Intel Looks to Ease EU Concerns Over McAfee Deal
Intel is offering certain promises to European regulators in hopes of alleviating antitrust fears over the chip maker's bid to buy McAfee for $7.68 billion.
Intel is offering concessions to European regulators in hopes of gaining approval for its proposed $7.68 billion acquisition of security software maker McAfee.
The deal, which was approved last month by the U.S. Federal Trade Commission, is still being reviewed by the European Commission, which reportedly has had antitrust concerns about the deal.
According to reports last month, those concerns centered around the worry that using McAfee to build greater security into its processors, Intel-the world's top chip vendor-would unfairly hurt the ability of McAfee's rivals to compete. McAfee is the world's second-largest security software maker after Symantec. Intel's dominance of the chip market makes it an important partner for security software makers outside of McAfee.

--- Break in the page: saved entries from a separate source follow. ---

(** * webflow-scraper: the mirroring engine, embedded and verified

    A shallow embedding of the parts of [scrape.mjs], [rescrape-blank.mjs]
    and [fix-links.mjs] that the specification makes claims about:
    the path mapper ([safeFileName]), the asset store ([downloadAsset]),
    the stylesheet and attribute rewriters ([rewriteHtml]), the link
    resolver ([rewriteInternalLinks], both copies), the blank-page
    detector ([findBlankPages]) and the report merge of the main script.

    JavaScript strings are modelled as [string] (code units in the Latin-1
    range); regular expressions by a small backtracking matcher whose
    priority order is the one of ECMAScript; the platform (WHATWG URL,
    Node's [path]) is an interface, with a POSIX instance used to
    evaluate the functions on concrete inputs. *)

From Stdlib Require Import Ascii String List Arith Lia Bool.
From stdpp Require Import base option list strings gmap.

Local Open Scope list_scope.

(* ===================================================================== *)
(** * JavaScript strings *)
(* ===================================================================== *)

Module Js.

(** ** Characters *)

Definition chr_eqb (a b : ascii) : bool := Ascii.eqb a b.

Definition is_upper (c : ascii) : bool :=
  let n := nat_of_ascii c in (65 <=? n) && (n <=? 90).

Definition to_lower (c : ascii) : ascii :=
  if is_upper c then ascii_of_nat (nat_of_ascii c + 32) else c.

(** Comparison under the [i] flag: ASCII letters match in both cases. *)
Definition chr_eqb_ci (a b : ascii) : bool :=
  Ascii.eqb (to_lower a) (to_lower b).

(** White space of [String.prototype.trim] and of the class [\s], in the
    Latin-1 range: TAB, LF, VT, FF, CR, SP and NBSP. *)
Definition is_ws (c : ascii) : bool :=
  let n := nat_of_ascii c in
  (n =? 9) || (n =? 10) || (n =? 11) || (n =? 12) || (n =? 13)
  || (n =? 32) || (n =? 160).

(** ** [startsWith], [endsWith], [includes], [indexOf] *)

Fixpoint startsWith (p s : string) : bool :=
  match p with
  | "" => true
  | String a p' =>
      match s with
      | "" => false
      | String b s' => chr_eqb a b && startsWith p' s'
      end
  end.

Fixpoint skipn (n : nat) (s : string) : string :=
  match n with
  | 0 => s
  | S n' => match s with "" => "" | String _ s' => skipn n' s' end
  end.

Fixpoint firstn (n : nat) (s : string) : string :=
  match n with
  | 0 => ""
  | S n' => match s with "" => "" | String c s' => String c (firstn n' s') end
  end.

Definition endsWith (p s : string) : bool :=
  (String.length p <=? String.length s)
  && String.eqb (skipn (String.length s - String.length p) s) p.

(** [indexOf p s]: the first position at which [p] occurs in [s]. *)
Fixpoint indexOf (p s : string) : option nat :=
  if startsWith p s then Some 0
  else match s with
       | "" => None
       | String _ s' => option_map S (indexOf p s')
       end.

Definition includes (p s : string) : bool :=
  match indexOf p s with Some _ => true | None => false end.

(** ** [split] on a one-character separator *)

Fixpoint split (sep : ascii) (s : string) : list string :=
  match s with
  | "" => [""]
  | String c s' =>
      if chr_eqb c sep then "" :: split sep s'
      else match split sep s' with
           | [] => [String c ""]
           | x :: xs => String c x :: xs
           end
  end.

(** [a[0]] of the array that [split] returns (never empty). *)
Definition first (l : list string) : string := hd "" l.

(** [split(/\s+/)]: the pieces between maximal runs of white space. *)
Fixpoint splitWs_go (skipping : bool) (s : string) : list string :=
  match s with
  | "" => [""]
  | String c s' =>
      if is_ws c then
        if skipping then splitWs_go true s' else "" :: splitWs_go true s'
      else match splitWs_go false s' with
           | [] => [String c ""]
           | x :: xs => String c x :: xs
           end
  end.

Definition splitWs (s : string) : list string := splitWs_go false s.

(** ** [slice(0, -1)], [substring(0, n)], [trim], [join] *)

Fixpoint dropLast (s : string) : string :=
  match s with
  | "" => ""
  | String c s' => match s' with "" => "" | _ => String c (dropLast s') end
  end.

Fixpoint trimStart (s : string) : string :=
  match s with
  | "" => ""
  | String c s' => if is_ws c then trimStart s' else s
  end.

(** [trimEnd] as one right-to-left pass: a suffix of white space vanishes. *)
Fixpoint trimEnd (s : string) : string :=
  match s with
  | "" => ""
  | String c s' =>
      match trimEnd s' with
      | "" => if is_ws c then "" else String c ""
      | t => String c t
      end
  end.

Definition trim (s : string) : string := trimEnd (trimStart s).

Fixpoint join (sep : string) (l : list string) : string :=
  match l with
  | [] => ""
  | [x] => x
  | x :: xs => x +:+ sep +:+ join sep xs
  end.

(** A string is falsy when it is empty; [null] and [undefined] are [None]. *)
Definition truthy (o : option string) : option string :=
  match o with
  | Some "" => None
  | _ => o
  end.

(** [a || b] on strings. *)
Definition orElse (a : string) (b : string) : string :=
  match a with "" => b | _ => a end.

Definition dquote : string := String "034" "".

(** ** [String.prototype.replace] with a string pattern and a string
       replacement

    The first occurrence of [pat] is replaced; the replacement text goes
    through [GetSubstitution], so that [$$], [$&], [$`] and [$'] are
    expanded (a string pattern has no capture groups: [$1] ... stay). *)

Fixpoint getSubstitution (matched before after tpl : string) : string :=
  match tpl with
  | "" => ""
  | String c tpl' =>
      if chr_eqb c "$" then
        match tpl' with
        | String d tpl'' =>
            if chr_eqb d "$" then
              String "$" (getSubstitution matched before after tpl'')
            else if chr_eqb d "&" then
              matched +:+ getSubstitution matched before after tpl''
            else if chr_eqb d "`" then
              before +:+ getSubstitution matched before after tpl''
            else if chr_eqb d "'" then
              after +:+ getSubstitution matched before after tpl''
            else String c (getSubstitution matched before after tpl')
        | "" => String c ""
        end
      else String c (getSubstitution matched before after tpl')
  end.

Definition replaceStr (s pat repl : string) : string :=
  match indexOf pat s with
  | None => s
  | Some i =>
      let before := firstn i s in
      let after := skipn (i + String.length pat) s in
      before +:+ getSubstitution pat before after repl +:+ after
  end.

End Js.

(* ===================================================================== *)
(** * Regular expressions *)
(* ===================================================================== *)

Module Regex.

(** The fragment of ECMAScript patterns that the scripts use: character
    tests, sequence, alternation, greedy and lazy star, one capture
    group.  [x+] is [x x*] and [x?] is [(x|)]. *)
Inductive regex : Type :=
| REps
| RChr (p : ascii -> bool)
| RSeq (r1 r2 : regex)
| RAlt (r1 r2 : regex)
| RStar (greedy : bool) (r : regex)
| RCap (r : regex).

Definition RPlus (r : regex) : regex := RSeq r (RStar true r).
Definition ROpt (r : regex) : regex := RAlt r REps.

(** A literal under the [i] flag, and a case-sensitive one. *)
Fixpoint RLit (s : string) : regex :=
  match s with
  | "" => REps
  | String c s' => RSeq (RChr (Js.chr_eqb_ci c)) (RLit s')
  end.

Fixpoint RStr (s : string) : regex :=
  match s with
  | "" => REps
  | String c s' => RSeq (RChr (Js.chr_eqb c)) (RStr s')
  end.

(** One way of matching at the start of the subject: the text consumed,
    what is left, and the capture group if it took part. *)
Record run : Type := Run { consumed : string; rest : string; group : option string }.

Definition later (k1 k2 : option string) : option string :=
  match k2 with Some _ => k2 | None => k1 end.

Definition extend (r1 : run) (r2 : run) : run :=
  Run (consumed r1 +:+ consumed r2) (rest r2) (later (group r1) (group r2)).

(** Iterations of a starred body; an iteration that consumes nothing is
    rejected, as in ECMAScript.  [n] bounds the number of iterations. *)
Fixpoint star_runs (step : string -> list run) (greedy : bool)
    (n : nat) (s : string) : list run :=
  match n with
  | 0 => [Run "" s None]
  | S n' =>
      let more :=
        flat_map (fun r1 =>
          match consumed r1 with
          | "" => []
          | _ => map (extend r1) (star_runs step greedy n' (rest r1))
          end) (step s) in
      if greedy then more ++ [Run "" s None] else Run "" s None :: more
  end.

(** All the ways in which [r] matches at the start of [s], in the
    priority order of a backtracking matcher. *)
Fixpoint runs (r : regex) (s : string) : list run :=
  match r with
  | REps => [Run "" s None]
  | RChr p =>
      match s with
      | String c s' => if p c then [Run (String c "") s' None] else []
      | "" => []
      end
  | RSeq r1 r2 =>
      flat_map (fun x => map (extend x) (runs r2 (rest x))) (runs r1 s)
  | RAlt r1 r2 => runs r1 s ++ runs r2 s
  | RStar g r1 => star_runs (runs r1) g (String.length s) s
  | RCap r1 =>
      map (fun x => Run (consumed x) (rest x) (Some (consumed x))) (runs r1 s)
  end.

(** The match at the start of [s], if any. *)
Definition exec_at (r : regex) (s : string) : option run := hd_error (runs r s).

(** ** Scanning with the [g] flag *)

Inductive token : Type :=
| TLit (c : ascii)
| TMatch (m : string) (g : option string).

Fixpoint scan_go (r : regex) (n : nat) (s : string) : list token :=
  match n with
  | 0 => []
  | S n' =>
      match exec_at r s with
      | Some x =>
          match consumed x with
          | "" =>
              TMatch "" (group x) ::
              match s with
              | "" => []
              | String c s' => TLit c :: scan_go r n' s'
              end
          | m => TMatch m (group x) :: scan_go r n' (rest x)
          end
      | None =>
          match s with
          | "" => []
          | String c s' => TLit c :: scan_go r n' s'
          end
      end
  end.

Definition scan (r : regex) (s : string) : list token :=
  scan_go r (S (String.length s)) s.

(** [s.replace(/r/g, f)] with [f(match, p1)]. *)
Definition render (f : string -> string -> string) (t : token) : string :=
  match t with
  | TLit c => String c ""
  | TMatch m g => f m (default "" g)
  end.

Fixpoint concat (l : list string) : string :=
  match l with
  | [] => ""
  | x :: xs => x +:+ concat xs
  end.

Definition replace_all (r : regex) (f : string -> string -> string)
    (s : string) : string :=
  concat (map (render f) (scan r s)).

(** The same when the callback may throw: the first exception aborts. *)
Definition renderM (f : string -> string -> option string) (t : token)
    : option string :=
  match t with
  | TLit c => Some (String c "")
  | TMatch m g => f m (default "" g)
  end.

Definition replace_allM (r : regex) (f : string -> string -> option string)
    (s : string) : option string :=
  concat <$> mapM (renderM f) (scan r s).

Intel officials have given the EC-the antitrust arm of the 27-member European Union-proposals in hopes of allaying antitrust fears, the European regulatory agency said on its Website Jan. 6. In response, the EC extended its deadline for reviewing the deal two weeks, to Jan. 26.
The commission did not give details of what was in the Intel proposal. Intel spokespeople confirmed that a proposal was submitted, but also have not elaborated on details and said the company continues to work with the EC.
Intel executives still expect the deal to close in the first half of the year.
Intel officials have been pushing to expand their business beyond their traditional roots in PCs and servers. The company is looking to extend its reach into such fast-growing markets as tablet PCs and smartphones, as well as areas such as embedded devices.
The chip maker has made various acquisitions to further its aims, including buying Infineon's wireless business for $1.4 billion. The McAfee deal will enable the company to bring greater security capabilities into their processors, officials have said. Integrating security features onto the chip will make it more difficult for hackers to attack a device, and such security capabilities will run more quickly if put directly onto the chip, they have said.
Intel's goal is to run McAfee as a separate business, headed by current McAfee CEO Dave DeWalt. McAfee also will continue selling its software to other businesses.
Intel has had a rocky relationship with the European Union in the past. In 2009, European regulators fined Intel $1.45 billion for what they said was anticompetitive behavior designed to unfairly stifle competition from rivals such as Advanced Micro Devices. The EC found that Intel gave pricing breaks and rebates to computer OEMs to limit their use of AMD products.
U.S. regulators and AMD leveled similar allegations at Intel, though the most of those cases have since been settled. Intel executives have denied allegations of antitrust behavior, saying that their business practices-while aggressive-did not violate any laws.